Reproduce the listing below exactly, from its first line down to and including the line with "then Some NatureAndState".
TASK DATA: Begin
Definition section_name (s : section) : string :=
  match s with
  | NatureAndState => "nature_and_state"
  | MarketNeedAndSize => "market_need_and_size"
  | RoiElements => "roi_elements"
  | ManagementTeamStrength => "management_team_strength"
  end.

(** The first trigger, in the fixed priority order, that the lower-cased
    line contains. *)
Definition trigger (line : string) : option section :=
  let l := lower line in
  if str_in "nature and state" l then Some NatureAndState
  else if str_in "market need" l then Some MarketNeedAndSize
  else if str_in "roi" l then Some RoiElements
  else if str_in "management" l then Some ManagementTeamStrength
  else None.

Definition is_blank (line : string) : bool := String.eqb (strip line) "".

Record accumulator := {
  acc_nature : string;
  acc_market : string;
  acc_roi : string;
  acc_management : string
}.

Definition acc_get (a : accumulator) (s : section) : string :=
  match s with
  | NatureAndState => acc_nature a
  | MarketNeedAndSize => acc_market a
  | RoiElements => acc_roi a
  | ManagementTeamStrength => acc_management a
  end.

Definition acc_append (a : accumulator) (s : section) (text : string) : accumulator :=
  match s with
  | NatureAndState =>
      {| acc_nature := acc_nature a +:+ text; acc_market := acc_market a;
         acc_roi := acc_roi a; acc_management := acc_management a |}
  | MarketNeedAndSize =>
      {| acc_nature := acc_nature a; acc_market := acc_market a +:+ text;
         acc_roi := acc_roi a; acc_management := acc_management a |}
  | RoiElements =>
      {| acc_nature := acc_nature a; acc_market := acc_market a;
         acc_roi := acc_roi a +:+ text; acc_management := acc_management a |}
  | ManagementTeamStrength =>
      {| acc_nature := acc_nature a; acc_market := acc_market a;
         acc_roi := acc_roi a; acc_management := acc_management a +:+ text |}
  end.

Definition empty_accumulator : accumulator :=
  {| acc_nature := ""; acc_market := ""; acc_roi := ""; acc_management := "" |}.

(** One transition: a trigger line moves the pointer and is not stored;
    another non-blank line is appended, with a newline, to the section
    the pointer designates, if any. *)
Definition automaton_step (st : option section * accumulator) (line : string)
  : option section * accumulator :=
  match trigger line with
  | Some s => (Some s, st.2)
  | None =>
      match st.1 with
      | Some cur =>
          if is_blank line then st
          else (st.1, acc_append st.2 cur (line +:+ newline))
      | None => st
      end
  end.

Definition automaton_run (st : option section * accumulator) (lines : list string)
  : option section * accumulator :=
  foldl automaton_step st lines.

Definition sections_of (a : accumulator) : gmap string string :=
  list_to_map
    [ ("nature_and_state", acc_nature a); ("market_need_and_size", acc_market a);
      ("roi_elements", acc_roi a); ("management_team_strength", acc_management a) ].

Definition trim_all (a : accumulator) : accumulator :=
  {| acc_nature := strip (acc_nature a); acc_market := strip (acc_market a);
     acc_roi := strip (acc_roi a); acc_management := strip (acc_management a) |}.

Definition automaton_parse (report_text : string) : gmap string string :=
  sections_of
    (trim_all (automaton_run (None, empty_accumulator) (split_lines report_text)).2).


(** The state of the loop that stands for a state of the automaton. *)
Definition loop_state (st : option section * accumulator)
  : option string * gmap string string :=
  (section_name <$> st.1, sections_of st.2).

(** The report of the specification's example, and one in which a body
    line of the ROI section mentions management. *)
Definition sample_report : string :=
  "Nature and State" +:+ newline +:+ "Growing fast" +:+ newline +:+ newline
  +:+ "ROI" +:+ newline +:+ "High return" +:+ newline.



(** ** Analysis Orchestrator: [extract_information], [generate_report]

    The external collaborators are a record of functions.  The language
    model is stateful: a call takes the current [World] and returns the
    next.  Calls are recorded, in order, in [calls].  [logger.error]
    has no effect on values and is left out. *)

Inductive message :=
| SystemMessage (content : string)
| HumanMessage (content : string).

Record Collaborators (World : Type) := {
  (** [RecursiveCharacterTextSplitter(2000, 200).split_text] *)
  split_text : string → list string;
  (** [self.llm.invoke(messages).content], or the exception it raises *)
  llm_invoke : list message → World → result string * World;
  (** [json.loads] *)
  json_loads : string → result pyval;
  (** [datetime.now().isoformat()] *)
  now_isoformat : World → string;
  (** [str()] of a value inside an f-string *)
  py_str : pyval → string;
  (** the two fixed prompt texts; no control flow depends on them *)
  extraction_prompt : string;
  report_prompt : string
}.
Arguments split_text {World} _ _.
Arguments llm_invoke {World} _ _ _.
Arguments json_loads {World} _ _.
Arguments now_isoformat {World} _ _.
Arguments py_str {World} _ _.
Arguments extraction_prompt {World} _.
Arguments report_prompt {World} _.

Record state (World : Type) := {
  world : World;
  calls : list (list message)
}.
Arguments world {World} _.
Arguments calls {World} _.

(** Computations that read and change the state and may raise. *)
Definition M (World A : Type) : Type := state World → result A * state World.

#[global] Instance M_ret {World} : MRet (M World) := λ A a s, (Ok a, s).
#[global] Instance M_bind {World} : MBind (M World) := λ A B f m s,
  match m s with
  | (Ok a, s') => f a s'
  | (Raise e, s') => (Raise e, s')
  end.

Definition lift {World A} (r : result A) : M World A := λ s, (r, s).

Definition raise {World A} (e : exn) : M World A := λ s, (Raise e, s).

(** [try: body except Exception as e: handler(e)]. *)
Definition try_except {World A} (body : M World A) (handler : exn → M World A)
  : M World A :=
  λ s, match body s with
       | (Ok a, s') => (Ok a, s')
       | (Raise e, s') => handler e s'
       end.

Fixpoint for_each_M {World A S : Type} (body : S → A → M World S) (s : S)
    (l : list A) : M World S :=
  match l with
  | [] => mret s
  | x :: l' => s' ← body s x; for_each_M body s' l'
  end.

(** The dataclass [Report]; [metadata] holds the three keys the source
    writes. *)
Record Metadata := {
  md_company_name : pyval;
  md_extraction_timestamp : string;
  md_confidence_scores : pyval
}.

Record Report := {
  nature_and_state : string;
  market_need_and_size : string;
  roi_elements : string;
  management_team_strength : string;
  metadata : Metadata
}.

Section Orchestrator.
Context {World : Type} (env : Collaborators World).

Definition invoke (messages : list message) : M World string :=
  λ s, let '(r, w) := llm_invoke env messages (world s) in
       (r, {| world := w; calls := (calls s ++ [messages])%list |}).

Definition read_clock : M World string :=
  λ s, (Ok (now_isoformat env (world s)), s).

Definition extraction_messages (chunk : string) : list message :=
  [ SystemMessage (extraction_prompt env);
    HumanMessage ("Executive Summary:" +:+ newline +:+ chunk) ].

(** Body of [for chunk in chunks[:3]], on [all_extractions]. *)
Definition extract_chunk (all_extractions : list pyval) (chunk : string)
  : M World (list pyval) :=
  try_except
    (response ← invoke (extraction_messages chunk);
     decoded ← lift (json_loads env response);
     mret (all_extractions ++ [decoded])%list)
    (λ _, mret all_extractions).

Definition extract_information (text : string) : M World ExtractedInformation :=
  let chunks := split_text env text in
  all_extractions ← for_each_M extract_chunk [] (take 3 chunks);
  merged_info ← lift (_merge_extractions all_extractions);
  now ← read_clock;
  lift (new_ExtractedInformation merged_info now).

Definition info_line (label : string) (v : pyval) : string :=
  "        " +:+ label +:+ ": " +:+ py_str env v +:+ newline.

Definition info_text (info : ExtractedInformation) : string :=
  newline
  +:+ info_line "Company" (company_name info)
  +:+ info_line "Technology Type" (technology_type info)
  +:+ info_line "Need Addressed" (need_addressed info)
  +:+ info_line "Market Size" (market_size info)
  +:+ info_line "Market Calculation" (market_calculation_method info)
  +:+ info_line "Development Stage" (product_development_stage info)
  +:+ info_line "Current Sales" (current_sales info)
  +:+ info_line "Exit Value" (exit_value_range info)
  +:+ info_line "Years to Exit" (years_to_exit info)
  +:+ info_line "Investment Needed" (investment_needed info)
  +:+ info_line "Missing Skills" (missing_skills info)
  +:+ "        ".

Definition report_messages (info : ExtractedInformation) : list message :=
  [ SystemMessage (report_prompt env); HumanMessage (info_text info) ].

Definition new_Report (sections : gmap string string)
    (info : ExtractedInformation) : Report :=
  {| nature_and_state := default "" (sections !! "nature_and_state");
     market_need_and_size := default "" (sections !! "market_need_and_size");
     roi_elements := default "" (sections !! "roi_elements");
     management_team_strength :=
       default "" (sections !! "management_team_strength");
     metadata :=
       {| md_company_name := company_name info;
          md_extraction_timestamp := extraction_timestamp info;
          md_confidence_scores := confidence_scores info |} |}.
TASK DATA: End
REPLY TO THE EXERCISE:
Definition section_name (s : section) : string :=
  match s with
  | NatureAndState => "nature_and_state"
  | MarketNeedAndSize => "market_need_and_size"
  | RoiElements => "roi_elements"
  | ManagementTeamStrength => "management_team_strength"
  end.

(** The first trigger, in the fixed priority order, that the lower-cased
    line contains. *)
Definition trigger (line : string) : option section :=
  let l := lower line in
  if str_in "nature and state" l then Some NatureAndState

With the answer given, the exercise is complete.